While not an apocalypse, the stock market is back to where it was in 1997. 1997 was, of course, the year that Alan Greenspan made his now-famous utterances about “irrational exuberance”. “Irrational exuberance” sure seems to have been wrung out of the stock market.
Here is some data which should not be taken lightly. On a total return basis, Ibbotson data shows that the S&P 500 has now underperformed long-term Treasury bonds for the last five-year, 10-year and 25-year periods, and by substantial amounts.
In the future, if the long-run expected returns on bonds were expected to be higher than the expected return on equities, capitalism as we know it would grind to a halt. After all, who would buy stocks when they “know” that the returns on bonds is better?
So, who are the “Four Horsemen” that helped kill the bull market? The four culprits are – Wall Street, the Federal Reserve, Washington D.C. and the media.
Congress Gone Wild
Over the past 40 years, Washington – both political parties – has followed a ruinous policy and has progressively transitioned America from a “producer” economy to a “consumer” economy. Instead of accumulating wealth, America is rapidly depleting its wealth.
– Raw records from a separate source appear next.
Definition _new_route (initial maximum : Z) (rpm tpm : option Z) : Route := {|
  initial_limit := initial; max_limit := maximum; rpm_limit := rpm; tpm_limit := tpm;
  limit := initial; cooldown_until_unix := 0; healthy_successes := 0;
  best_p95_latency_s := None; successful_requests := 0; failed_requests := 0;
  request_starts := []; samples := [] |}.

Definition _latencies (l : list Sample) : list Q := sort_by Qle_bool (omap latency_s l).

(** Linear interpolation between the two neighbouring order statistics. *)
Definition _percentile (values : list Q) (quantile : Q) : option Q :=
  match values with
  | [] => None
  | [x] => Some x
  | x :: _ =>
      let position := fmul (of_int (zlen values - 1)) quantile in
      let lower := Qfloor position in
      let upper := Qceiling position in
      let at_ i := List.nth (Z.to_nat i) values x in
      if lower =? upper then Some (at_ lower)
      else
        let weight := fsub position (of_int lower) in
        Some (fadd (fmul (at_ lower) (fsub 1 weight)) (fmul (at_ upper) weight))
  end.

(** The literals [0.50] and [0.95] *)
Definition half : Q := 1 # 2.
Definition ninety_five : Q := round64 (95 # 100).

Module ProviderAdmission.

Record t := State {
  routes : pydict string Route;
  leases : pydict string Lease;
  waiters : list Waiter;
  ledger : list (time * Event);
}.
(* ===== verification/HostQueue.v ===== *)
(** * Rollout queues on a shared filesystem: [zetta/evolution/queue.py]

    A supervisor enqueues rollout jobs for a host; the workers of the host claim them,
    renew their claims while an episode runs, and commit one terminal envelope per job;
    the supervisor closes claims whose worker died.  Everything is a file: [t] holds the
    four directories of one host, file name to modification time and contents, and the
    fairness cursor.  A file is published atomically, so the durable effects of a call are
    the writes, renames and unlinks it makes, in order.  The process may die between any
    two: a call runs with a budget of durable effects and stops ([Crash]) when it is spent.

    A call holds the host's lock directory from its first read to its last write, and the
    lock is taken over only after two minutes: calls are assumed to be shorter, and are
    single steps.  [recover_abandoned] takes the lock once per claim, so each of its rounds
    is a step.  The contents of a file are typed: old raw jobs ([Raw]) and the envelopes of
    this version.  Clock readings, modification times and new tokens are arguments; times
    are microseconds.

    Theorems: terminals are immutable and unique, no job is lost, none is handed out twice,
    what may finish a claim, retrying after a crash, and the fairness of the cursor. *)

From stdpp Require Import pretty.
From S2P Require Import Prelude Durable PyDict Sorting Sha256 Codec CanonicalJson JsonIO.
(** The attempts the ledger holds of an episode, and whether it is completed. *)
Definition is_of (logical_id : string) (row : json_object) : bool :=
  bool_decide (obj_get "logical_id" row = NStr logical_id).
Definition attempts_of (logical_id : string) (d : CampaignStore.t) : Z :=
  count (is_of logical_id) (CampaignStore.records CampaignStore.attempts d).
Definition completed (logical_id : string) (d : CampaignStore.t) : bool :=
  existsb (is_of logical_id) (CampaignStore.records CampaignStore.episodes d).

(** The loop over the seeds: the jobs to enqueue and the episodes that are blocked. *)
Fixpoint missing_jobs (m : CampaignManifest.t) (template : list native) (bundle : option string)
    (bundle_file : string) (d : CampaignStore.t) (existing : list string) (index : nat) (seeds : list Z) :
    outcome error (list RolloutJob * list string) :=
  match seeds with
  | [] => Ok ([], [])
  | seed :: seeds' =>
      let logical_id := rollout_id m index in
      let rest := missing_jobs m template bundle bundle_file d existing (S index) seeds' in
      if completed logical_id d then rest
      else
        let attempt := attempts_of logical_id d in
        if CampaignManifest.max_infrastructure_attempts m <=? attempt
        then r ← rest; Ok (r.1, logical_id :: r.2)
        else if member (rollout_job_id m logical_id attempt) existing then rest
        else
          j ← rollout_job m template bundle bundle_file logical_id attempt seed;
          r ← rest; Ok (j :: r.1, r.2)
  end.

Definition bundle_of (v : native) : outcome error (option string) :=
  match v with
  | NNone => Ok None
  | NStr s => Ok (Some s)
  | _ => Raise (StoreError (TypeError "unexpected JSON type"))
  end.
(* ===== verification/RolloutRuns.v ===== *)
(** * Runs of the rollout phase

    Theorems about every run of [Rollouts.v]: supervisors that take steps and commands, all of
    which may die, workers and other campaigns that use the queues at any time, also in the
    middle of a step.  The invariant ([Inv]) says how the ledger of attempts and the queues correspond:
    the attempts of an episode are enqueued one after the other. *)

From Stdlib Require Import QArith Ascii.
From stdpp Require Import pretty.
From S2P Require Import Prelude Durable PyDict Sorting Sha256 Codec CanonicalJson JsonIO PyFloat HostQueue EvolutionModels CampaignModels Clustering CampaignStore EpisodeJson Rollouts.

Open Scope string_scope.
Open Scope list_scope.
Open Scope Z_scope.

(** ** Identifiers *)

(** The number a text of digits is. *)
Fixpoint decimal (acc : Z) (s : string) : Z :=
  match s with
  | String c s' => decimal (acc * 10 + (Z.of_nat (nat_of_ascii c) - 48)) s'
  | EmptyString => acc
  end.

Lemma digit_char x : (x < 10)%N → code_between 48 57 (pretty_N_char x) = true ∧
  Z.of_nat (nat_of_ascii (pretty_N_char x)) - 48 = Z.of_N x.
Proof.
  intros Hx. assert (x ∈ ([0; 1; 2; 3; 4; 5; 6; 7; 8; 9]%N)) as H.
  { rewrite !elem_of_cons. lia. }
  rewrite !elem_of_cons, elem_of_nil in H. by repeat destruct H as [->|H].
Qed.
One way to measure this depletion of wealth is by looking at the long-term value of the US dollar, which affects everyone, not only investors. I believe that the best way to look at the dollar's long-term decline is not by comparing its value to other declining currencies, but versus the value of gold.
Since 2000, the US dollar has depreciated against gold by an average of 16.3% annually. In the past three years, versus gold all holders of US dollars have suffered a 60% erosion of their wealth. That's before taxes and that's not counting any investment losses.
Bankers Gone Wild
Now let's look at Wall Street. The top three Wall Street money center banks have a total of $100 trillion in exposure to derivatives. And that is just the tip of the iceberg as far as problems on Wall Street. Wall Street bankers seem to have lost their collective minds. Why?
A major part of the problems on Wall Street has stemmed from their distorted and perverted incentives system. The capitalist system is all about incentives. People are rewarded handsomely when they take risks and win. But when people take risks and they lose, they should have to pay the penalty.
What we have now in America is something completely different. The incentive system put in place by Wall Street has produced the worst possible economic system. We have capitalism for the profits and socialism for the losses. Heads – Wall Street wins, Tails – taxpayers lose.
Media Gone Wild
Everything connected to Wall Street seems to have become corrupted, including media. CNBC is such an obvious target, with people Larry Kudlow and Jim Cramer, but I wanted to talk about another media company – McGraw-Hill.
A prime example of problems with how the media has covered this financial crisis is the recent controversy surrounding the publication of Barry Ritholtz's book “Bailout Nation: How Easy Money Corrupted Wall Street and Shook the World Economy”. Barry Ritholtz, by the way, is the author of a popular finance blog, “The Big Picture”.
In 2008, the book was to have been published by McGraw-Hill. But they dropped the book. Why? Ritholtz claims that he butted heads with McGraw-Hill over some passages he wrote about bond-rating agencies. McGraw-Hill happens to own ratings agency Standard & Poor's.
Bond-rating agencies, of course, accepted huge fees from investment banks for rating many types of securitized bonds as “AAA”. Many of these securitized instruments contained nothing but garbage in them. However, the AAA-rating allowed Wall Street to sell these securitized instruments all over the world and are a major contributor to current financial markets woes.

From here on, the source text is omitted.